Días atrás fui a mi dietista. Evidentemente, el asunto no pintó demasiado bien, porque estamos algo lejos de los objetivos propuestos para estas fechas. Pese a todo, como existe buena voluntad por ambas partes, seguiremos intentándolo. Durante la entrevista médica me recordaron por enésima vez que somos lo que comemos y nuestra dieta no puede quedar al margen de lo que somos y de lo que intentamos llevar a cabo. Como ella me dice: “Recuerda las veces que lo que has comido te ha comportado una mala digestión, o te ha dejado mal sabor de boca, o al acostarte te ha dado acidez, lo que indica que has hecho caso omiso de lo que tan a menudo te recomienda tu doctora”.

Es cierto que somos lo que comemos, y lo experimentamos de muchas maneras. No sólo en el ámbito culinario o material, sino que sé que también se hace evidente en el ámbito espiritual. ¿Cuántos han mamado desde pequeños un ambiente hostil, de marginación, y después su vida ha sido hostil y marginada? Cuando las personas se alimentan de odio, de indiferencia o de violencia, después acostumbran a ser  violentos, indiferentes a las necesidades de los demás y el odio acumulado termina por originar conflictos y hasta guerras. Ya sé que no siempre es así, que existen honrosas excepciones, pero con frecuencia la guerra genera más guerra, igual que el odio y la violencia. Conviene, pues, que éste no sea el alimento de la infancia, ni de nadie, en nuestro planeta.

A nosotros, los cristianos, nos toca derramar y llenar el mundo de ingredientes de paz, generosidad, amor, honradez, servicio, bondad… En definitiva, de los ingredientes que son propios del testamento de Jesús y que nos configuran como sus seguidores y creyentes en su mensaje.

A veces pienso que todo consiste en intentar preparar un buen cocido, o cualquier otro plato de la variada cocina mediterránea. Da igual lo que pongamos mientras sea de buena calidad, sólo así  el resultado final tendrá el buen sabor que esperamos. En nuestra sociedad no importa quien suministra los ingredientes, lo que importa es que sean provechosos y saludables. Puede ser que los ingredientes los aportemos entre todos y son muchos los grupos sociales que colaboran para lograr un excelente cocido social. Si se ha hecho bien, nos alimentará y nos ayudará a construir personas sanas o como diríamos en lenguaje religioso, bienaventuradas. Pero jamás debemos olvidar que la cocina no atañe solamente a los cristianos, sino a todos los grupos que forman la sociedad. Y tenemos que alegrarnos de que sea así. Una de las tareas que Jesús nos encomendó es la de saber reconocer lo mucho de bueno que hay en los demás grupos, que sumando todas las aportaciones es cuando estamos construyendo el Reino de Dios.

Pero como nos recuerda Jesús en el evangelio, nosotros, los cristianos, solamente hemos de ser la sal del cocido. Cuando la comida se sirve en la mesa, la sal ni se ve ni se huele, y sólo sabremos de su presencia al probar la comida. La sal se ha disuelto entre todos los elementos introducidos en el cocido, pero es capaz de darle un gusto especial, sin la cual quedaría soso y más bien insípido. Dar buen sabor, esta es nuestra misión. Pero no un sabor cualquiera, sino el sabor de Cristo. Que todo el mundo se pueda sentir saciado de solidaridad, servicio, humildad, ultimidad, amor desinteresado.
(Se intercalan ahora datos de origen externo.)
(* ===== verification/DocServer.v ===== *)
(** * Document requests on a partition server (internal/ps/handler_document.go, internal/ps/storage/raftstore/store_writer.go and store_read.go,
      internal/ps/engine/gammacb/writer.go and reader.go)

    From a request for a partition through its admission, raft and the engine to the items of the reply.  The engine behind cgo is a state [E] with
    its calls as arguments, raft an argument that may refuse a command, or lose the answer of one that it applied.  The codes of a
    batch travel as the text of an error and are read back from it; the main results are that each item of the reply says what the engine did with its
    document, and that this holds for the answer of the router, whatever fails. *)

From S2P Require Import Prelude.
From S2P Require Import Text.
From S2P Require Import Errors.
From S2P Require Import Keys.
From S2P Require Import Schema.
From S2P Require Import Partition.
From S2P Require Import Space.
From S2P Require Import Router.
From S2P Require Import Failover.
From S2P Require Import Delivery.
From S2P Require Import DocResp.
From S2P Require Import Store.
From S2P Require Import RaftStore.
Open Scope Z_scope.

(** ** Texts *)

(** [strings.Split] at a one-byte separator. *)
Fixpoint split_at (sep : ascii) (s cur : string) : list string :=
  match s with
  | EmptyString => [cur]
  | String c s' => if Ascii.eqb c sep then cur :: split_at sep s' "" else split_at sep s' (cur +:+ String c "")
  end.
Definition SplitOn (sep : ascii) (s : string) : list string := split_at sep s "".

(** The text of a recovered panic. *)
Definition panic_text (p : panic) : string := match p with NilDeref => "invalid memory address or nil pointer dereference" | _ => "index out of range" end.

(** The protobuf error of an error: that of a [VearchErr], else of [INTERNAL_ERROR]. *)
Definition with_err (e : error) (it : Item) : Item := {| It_Doc := It_Doc it; It_Err := Some e |}.

(** ** Commands *)

Inductive DocCmd : Type := Bulk (docs : list (list Z)) | Delete (key : list Z).
Definition is_bulk (c : DocCmd) : bool := match c with Bulk _ => true | Delete _ => false end.
Definition cmd_docs (c : DocCmd) : Z := match c with Bulk docs => Z.of_nat (length docs) | Delete _ => 0 end.

Section Server.
Context {E : Type} (AddOrUpdateDoc : E -> list Z -> E * Z) (DeleteDoc : E -> list Z -> E * Z).
(** [None] is the nil pointer of an engine that is closed. *)
Context (GetDocByID : option E -> list Z -> Z * list DocField) (GetDocByDocID : option E -> Z -> bool -> Z * list DocField).
Context (Serialize : list DocField -> list Z).

(** ** The writer of the engine *)

(** [gamma.AddOrUpdateDocs]: one call per document; [&buffer[i][0]] of an empty buffer panics, with the documents before it added. *)
Fixpoint AddOrUpdateDocs (e : E) (docs : list (list Z)) : E * go (list Z) :=
  match docs with
  | [] => (e, Ret [])
  | [] :: _ => (e, Panic IndexRange)
  | doc :: docs' =>
    let '(e1, code) := AddOrUpdateDoc e doc in
    let '(e2, codes) := AddOrUpdateDocs e1 docs' in
    (e2, let! l := codes in Ret (code :: l))
  end.

(** The codes as the message of the error [SUCCESS]. *)
Fixpoint codes_text (codes : list Z) : string := match codes with [] => "" | c :: codes' => FormatInt c +:+ "," +:+ codes_text codes' end.

Definition writer_Write (gamma : option E) (cmd : DocCmd) : option E * go unit :=
  match gamma with
  | None => (None, Fail (NewError PARTITION_IS_CLOSED None))
  | Some e =>
    match cmd with
    | Bulk docs =>
      let '(e', resp) := AddOrUpdateDocs e docs in
      (Some e', match resp with
                | Ret codes => Fail (NewError SUCCESS (Some (OtherErr (codes_text codes))))
                | Fail err => Fail err
                | Panic p => Fail (NewError RECOVER (Some (OtherErr (panic_text p))))
                end)
    | Delete [] => (Some e, Fail (NewError RECOVER (Some (OtherErr (panic_text IndexRange)))))
    | Delete key =>
      let '(e', resp) := DeleteDoc e key in
      (Some e', if resp =? 0 then Ret tt
                else if resp =? -1 then Fail (NewError DOCUMENT_NOT_EXIST None)
                else Fail (NewError INTERNAL_ERROR (Some (OtherErr "gamma delete doc err code:[%d]"))))
    end
  end.

(** ** The store of the partition *)

Record part : Type := { pt_status : PartitionStatus; pt_quota : quota; pt_engine : option E; pt_calls : nat }.
Definition set_engine (g : option E) (p : part) : part := {| pt_status := pt_status p; pt_quota := pt_quota p; pt_engine := g; pt_calls := pt_calls p |}.
Definition set_quota (q : quota) (p : part) : part := {| pt_status := pt_status p; pt_quota := q; pt_engine := pt_engine p; pt_calls := pt_calls p |}.
Definition called (p : part) : part := {| pt_status := pt_status p; pt_quota := pt_quota p; pt_engine := pt_engine p; pt_calls := S (pt_calls p) |}.

(** Raft's failures: the error of a submission, and whether the command was applied all the same; what [CheckResource] finds. *)
Context (raft : nat -> option (error * bool)) (check : nat -> bool * option error).

(** [RaftSubmit], with [Apply] on this node. *)
Definition RaftSubmit (cmd : DocCmd) (p : part) : part * go unit :=
  let '(g, r) := writer_Write (pt_engine p) cmd in
  match raft (pt_calls p) with
  | None => (called (set_engine g p), r)
  | Some (err, true) => (called (set_engine g p), Fail err)
  | Some (err, false) => (called p, Fail err)
  end.

Definition store_Write (cmd : DocCmd) (p : part) : part * go unit :=
  let '(p', r) := RaftSubmit cmd p in
  let '(q, submitted, r') := Write (pt_status p) (is_bulk cmd) (cmd_docs cmd) (check (pt_calls p)) r (pt_quota p) in
  (set_quota q (if submitted then p' else p), r').

(** [readerImpl.GetDoc]; [&docID[0]] of an empty key panics. *)
Definition ParseInt32 (s : string) : option Z := z ← ParseInt s; if (- 2 ^ 31 <=? z) && (z <? 2 ^ 31) then Some z else None.
Definition reader_GetDoc (gamma : option E) (doc : Document) (getByDocId next : bool) : go Document :=
  let found (r : Z * list DocField) : go Document :=
    if r.1 =? 0 then Ret {| D_PKey := D_PKey doc; D_Fields := r.2 |} else Fail (NewError DOCUMENT_NOT_EXIST None) in
  if getByDocId then
    match ParseInt32 (D_PKey doc) with
    | None => Fail (verr PRIMARY_KEY_IS_INVALID "key: [%s] convert to int32 failed, err: [%s]")
    | Some docId =>
      if next && (docId <? -1) then Fail (verr PRIMARY_KEY_IS_INVALID "docid: [%s] less than -1 with next as true")
      else if negb next && (docId <? 0) then Fail (verr PRIMARY_KEY_IS_INVALID "docid: [%s] less than 0")
      else found (GetDocByDocID gamma docId next)
    end
  else if D_PKey doc =?s "" then Panic IndexRange
  else found (GetDocByID gamma (bytes_of (D_PKey doc))).

Definition store_GetDocument (p : part) (doc : Document) (getByDocId next : bool) : go Document :=
  check! checkReadable false (pt_status p) in reader_GetDoc (pt_engine p) doc getByDocId next.

(** ** The handlers *)

(** Handlers work on the items of the request in place: the items, and whether the call panics. *)
Definition handled : Type := part * list Item * go unit.

(** [getDocuments] *)
Definition get_error (e : error) : error := match e with VearchErr _ _ => e | OtherErr _ => VearchErr INTERNAL_ERROR "GetDocument failed, key: [%s], err: [%s]" end.
Fixpoint getDocuments (p : part) (getByDocId next : bool) (items : list Item) : list Item * go unit :=
  match items with
  | [] => ([], Ret tt)
  | it :: items' =>
    match It_Doc it with
    | None => (it :: items', Panic NilDeref)
    | Some doc =>
      let rest it' := let '(l, r) := getDocuments p getByDocId next items' in (it' :: l, r) in
      match store_GetDocument p doc getByDocId next with
      | Ret doc' => rest {| It_Doc := Some doc'; It_Err := It_Err it |}
      | Fail e => rest (with_err (get_error e) it)
      | Panic x => (it :: items', Panic x)
      end
    end
  end.

(** The goroutine of [deleteDocs] for one item. *)
Definition delete_item (it : Item) (p : part) : part * Item :=
  match It_Doc it with
  | None => (p, with_err (VearchErr INTERNAL_ERROR (panic_text NilDeref)) it)
  | Some doc =>
    match D_Fields doc with
    | [f] =>
      let '(p', r) := store_Write (Delete (DF_Value f)) p in
      (p', match r with
           | Ret _ => it
           | Fail e => with_err (NewError INTERNAL_ERROR (Some e)) it
           | Panic x => with_err (VearchErr INTERNAL_ERROR (panic_text x)) it
           end)
    | _ => (p, with_err (VearchErr INTERNAL_ERROR "fileds of doc can only have one field [%s] when delete") it)
    end
  end.

(** The goroutines run in the order of [sched], a permutation of the positions. *)
Definition delete_step (st : part * list Item) (i : nat) : part * list Item :=
  match st.2 !! i with
  | Some it => let '(p', it') := delete_item it st.1 in (p', <[i := it']> st.2)
  | None => st
  end.
Definition deleteDocs (sched : list nat) (items : list Item) (p : part) : part * list Item := foldl delete_step (p, items) sched.

Definition estimatedDocSize (doc : Document) : Z :=
  foldl (fun acc f => acc + Z.land (Z.of_nat (String.length (DF_Name f)) + Z.of_nat (length (DF_Value f)) + 2 + 3) (Z.lnot 3)) 0 (D_Fields doc)
  + (28 * Z.of_nat (length (D_Fields doc)) + 12).

Context (CheckVirtualMemExceed : Z -> bool).
(** ** Handlers (handler_admin.go) *)

(** Raft's answer to a command or a change of members. *)
Context (raft_answer : nat -> option error) (ErrNotLeader : error) (replica_json : Replica -> string).
Definition submit : P unit := fun n => (tick n, match raft_answer (n_calls n) with None => Ret tt | Some e => Fail e end).

Definition not_found : error := verr PARTITION_NOT_EXIST "partition not found, partitionId:[%d], nodeID:[%d], node ip:[%s]".

Definition CreatePartitionHandler (body : option Space) (pid : Z) : P unit :=
  match body with
  | None => sret (Fail (verr RPC_PARAM_ERROR "json"))
  | Some space =>
    se! p <- sread (find_store pid) in
    match p with
    | Some _ => sret (Fail (NewError PARTITION_EXIST None))
    | None => fun n =>
      match CreatePartition space pid n with
      | (n', Fail e) => let '(n2, _) := DeletePartition pid n' in (n2, Fail e)
      | x => x
      end
    end
  end.

(** A command for the store of a partition: [UpdatePartitionHandler] and [IndexChangePartitionHandler]. *)
Definition CommandHandler {A} (body : option A) (pid : Z) : P unit :=
  match body with
  | None => sret (Fail (verr RPC_PARAM_ERROR "json"))
  | Some _ =>
    se! p <- sread (find_store pid) in
    match p with
    | None => sret (Fail not_found)
    | Some ref => se! s <- store_at ref in se_! sret (checkWritable (ps_status s)) in submit
    end
  end.

Definition ResourceLimitHandler (body : option (option bool)) (pid : Z) : P unit :=
  se! p <- sread (find_store pid) in
  match p with
  | None => sret (Ret tt)
  | Some ref =>
    match body with
    | None => sret (Fail (OtherErr "json"))
    | Some (Some b) => upd ref (set_exhausted b)
    | Some None => se! b <- check_resource in upd ref (set_exhausted b)
    end
  end.

(** [ChangeMemberHandler] on the server [self], once the request is decoded. *)
Definition change_member (self : Z) (t : ConfChange) (nodeID pid : Z) : P unit :=
  se! p <- sread (find_store pid) in
  match p with
  | None => sret (Fail not_found)
  | Some ref => fun n =>
    if negb (leader_of (n_raft n) pid =? self) then (n, Fail (NewError PARTITION_NOT_LEADER None))
    else
      let found := match QueryServer (n_calls n) nodeID, t with
                   | Fail e, ConfRemoveNode => match QueryFailServer (n_calls n) nodeID with Some (_, Some r) => Ret r | _ => Fail e end
                   | x, _ => x
                   end in
      match found with
      | Fail e => (tick n, Fail e)
      | Panic x => (tick n, Panic x)
      | Ret server =>
        (se_! match t with ConfAddNode => sstep (on_resolver (AddNode nodeID server)) | _ => sret (Ret tt) end in
         se_! submit in
         se_! store_ApplyMemberChange ref t server in
         match t with ConfRemoveNode => sstep (on_resolver (DeleteNode nodeID)) | _ => sret (Ret tt) end) (tick n)
      end
  end.

Definition ChangeMemberHandler (self : Z) (body : option (ConfChange * Z)) (pid : Z) : P unit :=
  match body with
  | None => sret (Fail (OtherErr "json"))
  | Some (t, nodeID) => change_member self t nodeID pid
  end.

(** [psErrorChange]: a request that needs the leader is answered with its address. *)
Definition handlePartitionNotLeaderError (pid : Z) : P error := fun n =>
  match find_store pid n with
  | None => (n, Fail not_found)
  | Some _ =>
    let leaderID := leader_of (n_raft n) pid in
    (n, Ret (if leaderID =? 0 then VearchErr PARTITION_NO_LEADER ""
             else VearchErr PARTITION_NOT_LEADER (replica_json (ToReplica leaderID (n_resolver n)))))
  end.
Definition is_not_leader (e : error) : bool := bool_decide (code_of (NewError INTERNAL_ERROR (Some e)) = Some PARTITION_NOT_LEADER) || bool_decide (e = ErrNotLeader).

(** [Chain.Execute]: the error of the reply. *)
Definition admin (stopping needPsErrorChange : bool) (pid : Z) (h : P unit) : P error := fun n =>
  if stopping then (n, Fail (NewError SERVICE_UNAVAILABLE None))
  else match h n with
       | (n', Ret _) => (n', Ret (VearchErr SUCCESS ""))
       | (n', Fail e) => if needPsErrorChange && is_not_leader e then handlePartitionNotLeaderError pid n' else (n', Fail e)
       | (n', Panic x) => (n', Panic x)
       end.

(** ** What an operation on one partition leaves alone *)

(** [n'] differs from [n] only at the partition [pid]: the other partitions, their raft groups and the engines of their stores are the same. *)
Record framed (pid : Z) (n n' : node) : Prop := {
  framed_store : forall ref s, n_stores n !! ref = Some s ->
    exists s', n_stores n' !! ref = Some s' /\ ps_id s' = ps_id s /\ (ps_id s <> pid -> ps_engine s' = ps_engine s);
  framed_other : forall j, j <> pid -> n_partitions n' !! j = n_partitions n !! j /\ machine (n_raft n') j = machine (n_raft n) j
}.
#[local] Instance framed_preorder (pid : Z) : PreOrder (framed pid).
Proof.
  split.
  - intros n. split; [intros ref s Hs; eauto | auto].
  - intros a b c [Sab Oab] [Sbc Obc]. split.
    + intros ref s Hs. destruct (Sab ref s Hs) as (s1 & H1 & I1 & E1). destruct (Sbc ref s1 H1) as (s2 & H2 & I2 & E2).
      exists s2. split; [done|]. split; [congruence|]. intros Hne. rewrite E2, E1 by congruence. done.
    + intros j Hj. destruct (Oab j Hj), (Obc j Hj). split; congruence.
Qed.

(** The store [ref] is one of the partition [pid]. *)
Definition owner (ref : nat) (pid : Z) (n : node) : Prop := exists s, n_stores n !! ref = Some s /\ ps_id s = pid.
Lemma framed_owner (pid pid' : Z) (ref : nat) (n n' : node) : framed pid n n' -> owner ref pid' n -> owner ref pid' n'.
Proof. intros [S _] (s & Hs & Hi). destruct (S ref s Hs) as (s' & H' & I & _). exists s'. split; [done | congruence]. Qed.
Así, bien alimentados, tendremos una convivencia más agradable y gustosa. Insisto, los ingredientes los poseen todos los seres humanos y nosotros tan sólo somos la sal, la que hace que la convivencia tenga el sabor de Cristo. Poca cosa, si queréis, pero muy importante en la vida.

Lo cierto es que tampoco podemos pasarnos, un exceso de sal hace la comida indigerible. A veces tengo la sensación de que la “cristiandad” no fue otra cosa que un exceso de sal que hizo subir la tensión de la sociedad a tal extremo, que muchos optaron por comer una dieta sin sal. No olvidemos esta lección de humildad  si queremos contribuir con nuestra presencia a la construcción de un mundo mejor.

Los cristianos no podemos perder el sabor de las bienaventuranzas, sin el cual no serviríamos para nada, como nos dice Jesús en el evangelio. La pureza de corazón, el amor a la justicia, la lucha por la paz, la pobreza…son valores constitutivos de nuestra vida que deseamos aportar a la sociedad en que vivimos. Es posible que haya quien rehúse estos valores y busque otras actitudes y modos de ser ante la vida, pero nosotros no podemos renunciar a lo que somos ni al sabor que tenemos. Cristo nos enseñó a sentarnos alrededor de la mesa, a saborear el encuentro con los hermanos y a hacer de ello el ágape fraternal. Que cuando nos encontremos en el banquete de la vida, no nos falte la sal.